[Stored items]
★ ★ ★

Lemma gives_upserts l : forall w u w', gives (UpsertWorkspaceMetaMap l) w u w' ->
  Forall (fun kv => streq graphActiveMeta kv.1 = false) l -> d_index w' = d_index w /\ modest w w'.
Proof.
  induction l as [|[key v] l IH]; intros w u w' Hg Hall; cbn [UpsertWorkspaceMetaMap] in Hg.
  { apply gives_ret in Hg as [_ ->]. split; [done|apply modest_refl]. }
  apply Forall_cons in Hall as [Hk Hall]. apply gives_bind in Hg as (n & w1 & E1 & Hg).
  destruct (IH _ _ _ Hg Hall) as [Hi Hm]. split.
  - rewrite Hi. apply gives_exec in E1 as [Hf _]. by injection Hf as <- _.
  - eapply modest_trans; [by eapply modest_upsert|done].
Qed.
Lemma gives_write_metadata generationID mode files symbols docs now w u w' :
  gives (write_metadata generationID mode files symbols docs now) w u w' -> d_index w' = d_index w /\ modest w w'.
Proof.
  unfold write_metadata. destruct (mode_pointers mode) as [keys|] eqn:Hk; [|by intros ?%gives_throw].
  intros Hg. eapply gives_upserts; [done|]. apply Forall_app. split; [by repeat constructor|].
  apply Forall_map. unfold mode_pointers in Hk. repeat (case_match; simplify_eq/=); repeat constructor.
Qed.
Lemma gives_close id generationID mode files symbols docs now graph w u w' :
  gives (close_generation id generationID mode files symbols docs now graph) w u w' ->
  jobs w' = jobs w /\ ownership w' = ownership w /\ modest w w'.
Proof.
  unfold close_generation. cbv zeta. destruct (streq _ []).
  - unfold publishGenerationForJobTx. destruct (streq generationID []).
    { intros [_ ->]%gives_ret. split_and!; [done|done|apply modest_refl]. }
    intros (u1 & w1 & (Hj & Ho & Ht & _ & Hc)%generations_run & [Hi Hm]%gives_write_metadata)%gives_bind.
    unfold jobs, ownership in *. rewrite Hi. split_and!; [done|done|]. eapply modest_trans; [by apply modest_index|done].
  - intros (Hj & Ho & Ht & _ & Hc)%generations_run. split_and!; [done|done|by apply modest_index].
Qed.
Lemma gives_db_time w (a : Z) w' : gives ((fun x => (Ok (now_at (x_calls x)), x)) : Tx Z) w a w' -> w' = w.
Proof. by intros (x & y & <- & [= _ <-] & <-). Qed.
Lemma gives_stage_activate g w u w' : gives (stage_and_activate g) w u w' ->
  d_index w' = d_index w /\ (invariant w -> invariant w').
Proof.
  intros (u1 & w1 & E1 & Hg)%gives_bind.
  assert (Hst : d_index w1 = d_index w /\ (invariant w -> invariant w1)).
  { destruct (gp_GraphBundle g); [|by apply gives_ret in E1 as [_ ->]].
    split; [eapply keeps_gives; [apply static_stage|done]|]. apply modest_invariant. by eapply stage_modest. }
  destruct Hst as [Hi1 Hinv1]. destruct (gp_GenerationID g) as [id|]; [|by apply gives_ret in Hg as [_ ->]].
  apply gives_bind in Hg as (at_ & v & E2 & Hg).
  assert (v = w1) as -> by (destruct (_ =? 0)%Z; [by apply gives_db_time in E2|by apply gives_ret in E2 as [_ ->]]).
  split; [rewrite <- Hi1; by eapply keeps_gives; [apply static_activateTx|]|].
  intros Hi. eapply activateTx_invariant; [done|]. by apply Hinv1.
Qed.
Lemma gives_meta_text key w a w' : gives (meta_text key) w a w' -> w' = w.
Proof.
  intros (row & v & [-> _]%gives_reads & Hg)%gives_bind. destruct row as [[v|]|]; [|by apply gives_throw in Hg|]; by apply gives_ret in Hg as [_ ->].
Qed.
Lemma gives_catalog_of g generationID w a w' : gives (catalog_of g generationID) w a w' -> w' = w.
Proof.
  intros (c & v & E1 & [_ ->]%gives_ret)%gives_bind.
  destruct (streq _ _); [by apply gives_meta_text in E1|by apply gives_ret in E1 as [_ ->]].
Qed.
Lemma gives_runtime st c w u w' : gives (setGraphRuntimeStateTx st c) w u w' ->
  d_index w' = d_index w /\ (invariant w -> invariant w').
Proof.
  intros Hg. split; [by eapply keeps_gives; [apply static_runtime|]|]. apply modest_invariant. by eapply runtime_modest.
Qed.
Lemma gives_publish_graph graph generationID mode w u w' : gives (publish_graph graph generationID mode) w u w' ->
  d_index w' = d_index w /\ (invariant w -> invariant w').
Proof.
  unfold publish_graph. destruct graph as [g|].
  - intros (u1 & w1 & [Hi1 Hv1]%gives_stage_activate & Hg)%gives_bind. destruct (gp_GraphCurrent g).
    + apply gives_bind in Hg as (c & v & ->%gives_catalog_of & [Hi2 Hv2]%gives_runtime). split; [congruence|auto].
    + destruct (_ && _); [|by apply gives_ret in Hg as [_ ->]]. apply gives_runtime in Hg as [Hi2 Hv2]. split; [congruence|auto].
  - destruct (changes_code mode); [apply gives_runtime|]. by intros [_ ->]%gives_ret.
Qed.
Lemma at_id_twice id g1 g2 l : (forall r, job_id (g1 r) = job_id r) ->
  map (at_id id g2) (map (at_id id g1) l) = map (at_id id (fun r => g2 (g1 r))) l.
Proof.
  intros Hid. rewrite map_map. apply map_ext. intros r. unfold at_id. destruct (has_job_id id r) eqn:E; [|by rewrite E].
  assert (has_job_id id (g1 r) = true) as -> by (unfold has_job_id in *; by rewrite Hid). done.
Qed.
(** What a publication has passed and left behind, but for the graph. *)
Record job_published (id : gostring) (f : IndexJobFence) (files symbols docs : Z) (w w' : database) : Prop := {
  jp_row : exists r, r ∈ jobs w /\ job_id r = id /\ may_publish r = true;
  jp_held : held id f w = true;
  jp_jobs : exists now now', jobs w' = map (at_id id (fun r => on_job (succeed_job files symbols docs now') (start_publishing now r))) (jobs w);
  jp_ownership : exists now, ownership w' = map (released_by id f now) (ownership w) }.
(** The graph's part of it. *)
Inductive graph_parts (id generationID mode : gostring) (files symbols docs : Z) (graph : option IndexJobGraphPublication)
    (body : option IndexJobGraphPublication -> Tx (option IndexJobGraphPublication)) (w w' : database) : Prop :=
| the_parts w1 g w2 now u3 w3 u4 w4 : d_tables w1 = d_tables w -> gives (body graph) w1 g w2 ->
    gives (close_generation id generationID mode files symbols docs now g) w2 u3 w3 -> invariant w3 ->
    gives (publish_graph g generationID mode) w3 u4 w4 -> d_tables w' = d_tables w4 ->
    graph_parts id generationID mode files symbols docs graph body w w'.
Lemma publication_run id generationID mode files symbols docs f graph body w u w' : good w ->
  (forall g, catalog_body (body g)) ->
  gives (publish_tx id generationID mode files symbols docs f graph body) w u w' ->
  job_published id f files symbols docs w w' /\ graph_parts id generationID mode files symbols docs graph body w w' /\
  advance w w'.
Proof.
  intros Hg Hbody Hrun. apply gives_bind in Hrun as (now & v & ->%gives_tx_now & Hrun).
  apply gives_bind in Hrun as (u1 & w1 & E1 & Hrun).
  apply by_owner_run in E1 as (Hw1 & Hc1 & Hheld & r & Hr & Hid & Hc); [|by apply good_keys].
  apply gives_bind in Hrun as (g & w2 & E2 & Hrun). destruct (cb_run _ (Hbody _) _ _ _ E2) as [Hi2 Hm2].
  apply gives_bind in Hrun as (u3 & w3 & E3 & Hrun). destruct (gives_close _ _ _ _ _ _ _ _ _ _ _ E3) as (Hj3 & Ho3 & Hm3).
  apply gives_bind in Hrun as (u4 & w4 & E4 & Hrun). destruct (gives_publish_graph _ _ _ _ _ _ E4) as [Hi4 Hv4].
  apply gives_bind in Hrun as (u5 & w5 & Hrun & ->%gives_commit).
  apply gives_bind in Hrun as (now' & v & ->%gives_tx_now & Hrun). apply gives_bind in Hrun as (u6 & w6 & E6 & Hrun).
  assert (Hinv1 : invariant w1) by (rewrite Hw1 in *; by eapply same_graph; [..|apply Hg]).
  assert (Hinv3 : invariant w3) by (eapply modest_invariant; [exact Hm3|]; by eapply modest_invariant).
  assert (Hinv4 : invariant w4) by auto.
  apply by_owner_run in E6 as (Hw6 & Hc6 & _ & _); [|apply constraints_keys, Hinv4].
  apply release_run in Hrun as (-> & Hc7 & (o & Hoin & Hown)).
  assert (Hj4 : jobs w4 = map (at_id id (start_publishing now)) (jobs w)).
  { unfold jobs in *. rewrite Hi4, Hj3, Hi2, Hw1. done. }
  assert (Ho4 : ownership w4 = ownership w) by (unfold ownership in *; rewrite Hi4, Ho3, Hi2, Hw1; done).
  assert (Hj6 : jobs w6 = map (at_id id (fun r => on_job (succeed_job files symbols docs now') (start_publishing now r))) (jobs w)).
  { rewrite Hw6. cbn [jobs with_jobs with_index d_index i_jobs]. rewrite Hj4. by apply at_id_twice. }
  assert (Ho6 : ownership w6 = ownership w) by (rewrite Hw6; exact Ho4).
  split_and!.
  - constructor; [by exists r|done|by exists now, now'|]. exists now'. by rewrite <- Ho6.
  - eapply (the_parts _ _ _ _ _ _ _ _ _ _ w1 g w2 now u3 w3 u4 w4); [by rewrite Hw1|done..|]. cbn. by rewrite Hw6.
  - constructor; [eapply same_graph; [|exact Hc7|exact Hinv4]; by rewrite Hw6|].
    rewrite Ho6 in Hoin.
    eapply (step_ends id _ f now' _ _ r o (g_index w Hg) Hr Hid); [| |exact Hoin|done|exact Hj6| |by apply constraints_keys].
    + apply move_publish; [by eapply found|done].
    + done.
    + cbn. by rewrite Ho6.
Qed.
End publication.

★ ★ ★

- _Task goal_
Copying word for word, give each line of the data above from the first one through the line containing "[_ ->]. split;", and nothing else.

- _Completed task_
Lemma gives_upserts l : forall w u w', gives (UpsertWorkspaceMetaMap l) w u w' ->
  Forall (fun kv => streq graphActiveMeta kv.1 = false) l -> d_index w' = d_index w /\ modest w w'.
Proof.
  induction l as [|[key v] l IH]; intros w u w' Hg Hall; cbn [UpsertWorkspaceMetaMap] in Hg.
  { apply gives_ret in Hg as [_ ->]. split; [done|apply modest_refl]. }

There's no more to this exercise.